Action item: Go through the following data and transcribe exactly the stretch of lines from the one holding "(** The longest run of digits. *)" to the one holding "Definition sscanf_lf (s", both included.

The records:

(* ===== verification/Double.v ===== *)
(** Binary64 numbers: what [common/jsoncpp.cpp] uses of [double] and of the C
    library's conversions.

    A number is a [spec_float] of precision 53 and largest exponent 1024.
    [printf] and [sscanf] round correctly, to nearest with ties to even. *)

From Stdlib Require Import SpecFloat.
From S2P Require Import Prelude Cstd.

Definition double : Type := spec_float.

#[export] Instance double_eq_dec : EqDecision double.
Proof. solve_decision. Defined.

(** ** Comparisons and conversions *)

Definition d_lt (a b : double) : bool := SFltb a b.
Definition d_le (a b : double) : bool := SFleb a b.
Definition d_eq (a b : double) : bool := SFeqb a b.

(** [static_cast<double>] and [static_cast<float>] of an integer. *)
Definition d_of_Z (z : Z) : double := binary_normalize 53 1024 z 0 false.
Definition f_of_Z (z : Z) : double := binary_normalize 24 128 z 0 false.

(** [static_cast<float>] of a [double]. *)
Definition f_of_d (d : double) : double :=
  match d with
  | S754_finite s m e => binary_round 24 128 s m e
  | _ => d
  end.

(** The integer part; a number without one has no conversion to an integer. *)
Definition d_trunc (d : double) : option Z :=
  match d with
  | S754_zero _ => Some 0
  | S754_finite s m e =>
      let a := if 0 <=? e then Z.pos m * 2 ^ e else Z.pos m / 2 ^ (- e) in
      Some (if s then - a else a)
  | _ => None
  end.

(** [modf(d, &integral_part) == 0.0] *)
Definition d_integral (d : double) : bool :=
  match d with
  | S754_zero _ | S754_infinity _ => true
  | S754_nan => false
  | S754_finite _ m e => (0 <=? e) || (Z.pos m mod 2 ^ (- e) =? 0)
  end.

Definition d_finite (d : double) : bool :=
  match d with S754_zero _ | S754_finite _ _ _ => true | _ => false end.

Definition d_neg (d : double) : bool :=
  match d with S754_zero s | S754_infinity s | S754_finite s _ _ => s | S754_nan => false end.

(** ** Reading: [sscanf(s, "%lf", &value)] *)

(** A decimal fraction, rounded: [mant] times ten to the [e10]. *)
Definition round_decimal (neg : bool) (mant e10 : Z) : double :=
  match mant with
  | Zpos m =>
      if 0 <=? e10 then binary_normalize 53 1024 (if neg then - (mant * 10 ^ e10) else mant * 10 ^ e10) 0 neg
      else
        let '(q, e, l) := SFdiv_core_binary 53 1024 mant 0 (10 ^ (- e10)) 0 in
        binary_round_aux 53 1024 neg q e l
  | _ => S754_zero neg
  end.

(** The longest run of digits. *)
Fixpoint span_digits (s : bytes) : bytes * bytes :=
  match s with
  | b :: s' => if isdigit b then let '(d, r) := span_digits s' in (b :: d, r) else ([], s)
  | [] => ([], [])
  end.

Definition digits_value (s : bytes) : Z := (read_digits 0 s).1.

(** The exponent after [e]: an optional sign and digits. *)
Definition scan_exponent (s : bytes) : option Z :=
  let '(neg, s) := read_sign s in
  match (span_digits s).1 with
  | [] => None
  | d => Some (if (neg : bool) then - digits_value d else digits_value d)
  end.

(** The conversion fails when the text is not the start of a number, also when
    an exponent has no digits.  Infinities, NaN and hexadecimal constants, which
    a JSON number cannot spell, are left out. *)
Definition sscanf_lf (s : bytes) : option double :=
  let '(neg, s) := read_sign (skip_space s) in
  let '(int, s) := span_digits s in
  let '(frac, s) :=
    match s with
    | c :: s' => if decide (c = "."%byte) then span_digits s' else ([], s)
    | [] => ([], [])
    end in
  match int ++ frac with
  | [] => None
  | digits =>
      let mant := digits_value digits in
      let scale := - Z.of_nat (length frac) in
      match s with
      | c :: s' =>
          if decide (c = "e"%byte \/ c = "E"%byte) then
            x ← scan_exponent s'; Some (round_decimal neg mant (x + scale))
          else Some (round_decimal neg mant scale)
      | [] => Some (round_decimal neg mant scale)
      end
  end.

(** ** Writing: [snprintf(buffer, size, "%.16g", value)] *)

(** Quotient rounded to nearest, ties to even. *)
Definition div_round (n d : Z) : Z :=
  let q := n / d in
  let r := n mod d in
  match Z.compare (2 * r) d with
  | Lt => q
  | Gt => q + 1
  | Eq => if Z.even q then q else q + 1
  end.

(** The least [j] from [k] on with [n * 10 ^ j >= d]. *)
Fixpoint scale_up (fuel : nat) (n d k : Z) : Z :=
  match fuel with
  | O => k
  | S fuel => if d <=? n then k else scale_up fuel (n * 10) d (k + 1)
  end.

(** [floor (log10 (n / d))] for positive [n] and [d]. *)
Definition log10_floor (n d : Z) : Z :=
  if d <=? n then Z.of_nat (length (udec (n / d))) - 1
  else - scale_up 400 n d 0.

(** Sixteen significant digits and the decimal exponent of the first. *)
Definition digits16 (n d : Z) : Z * Z :=
  let k := log10_floor n d in
  let m := if 0 <=? 15 - k then div_round (n * 10 ^ (15 - k)) d else div_round n (d * 10 ^ (k - 15)) in
  if m =? 10 ^ 16 then (10 ^ 15, k + 1) else (m, k).

(** Zeros at the end of the fraction are dropped. *)
Fixpoint drop_zeros (rev_digits : bytes) : bytes :=
  match rev_digits with
  | b :: s => if decide (b = "0"%byte) then drop_zeros s else rev_digits
  | [] => []
  end.
Definition trim_zeros (s : bytes) : bytes := rev (drop_zeros (rev s)).

Definition with_fraction (int frac : bytes) : bytes :=
  match trim_zeros frac with [] => int | f => int ++ lit "." ++ f end.

(** At least two digits of exponent. *)
Definition exponent_text (x : Z) : bytes :=
  (if x <? 0 then lit "-" else lit "+") ++
  (let d := udec (Z.abs x) in if (length d <? 2)%nat then "0"%byte :: d else d).

(** The digits of [m], sixteen of them, with the point after [k + 1] of them, or
    with an exponent when [k] is below -4 or above 15. *)
Definition format_g16 (m k : Z) : bytes :=
  let d := udec m in
  if (k <? -4) || (16 <=? k) then
    with_fraction (take 1 d) (drop 1 d) ++ lit "e" ++ exponent_text k
  else if k <? 0 then with_fraction (lit "0") (replicate (Z.to_nat (- k - 1)) "0"%byte ++ d)
  else with_fraction (take (Z.to_nat (k + 1)) d) (drop (Z.to_nat (k + 1)) d).

Definition printf_g16 (v : double) : bytes :=
  let body :=
    match v with
    | S754_finite _ m e =>
        let n := if 0 <=? e then Z.pos m * 2 ^ e else Z.pos m in
        let d := if 0 <=? e then 1 else 2 ^ (- e) in
        let '(m16, k) := digits16 n d in format_g16 m16 k
    | _ => lit "0"
    end in
  if d_neg v then lit "-" ++ body else body.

Result of this task:
(** The longest run of digits. *)
Fixpoint span_digits (s : bytes) : bytes * bytes :=
  match s with
  | b :: s' => if isdigit b then let '(d, r) := span_digits s' in (b :: d, r) else ([], s)
  | [] => ([], [])
  end.

Definition digits_value (s : bytes) : Z := (read_digits 0 s).1.

(** The exponent after [e]: an optional sign and digits. *)
Definition scan_exponent (s : bytes) : option Z :=
  let '(neg, s) := read_sign s in
  match (span_digits s).1 with
  | [] => None
  | d => Some (if (neg : bool) then - digits_value d else digits_value d)
  end.

(** The conversion fails when the text is not the start of a number, also when
    an exponent has no digits.  Infinities, NaN and hexadecimal constants, which
    a JSON number cannot spell, are left out. *)
Definition sscanf_lf (s : bytes) : option double :=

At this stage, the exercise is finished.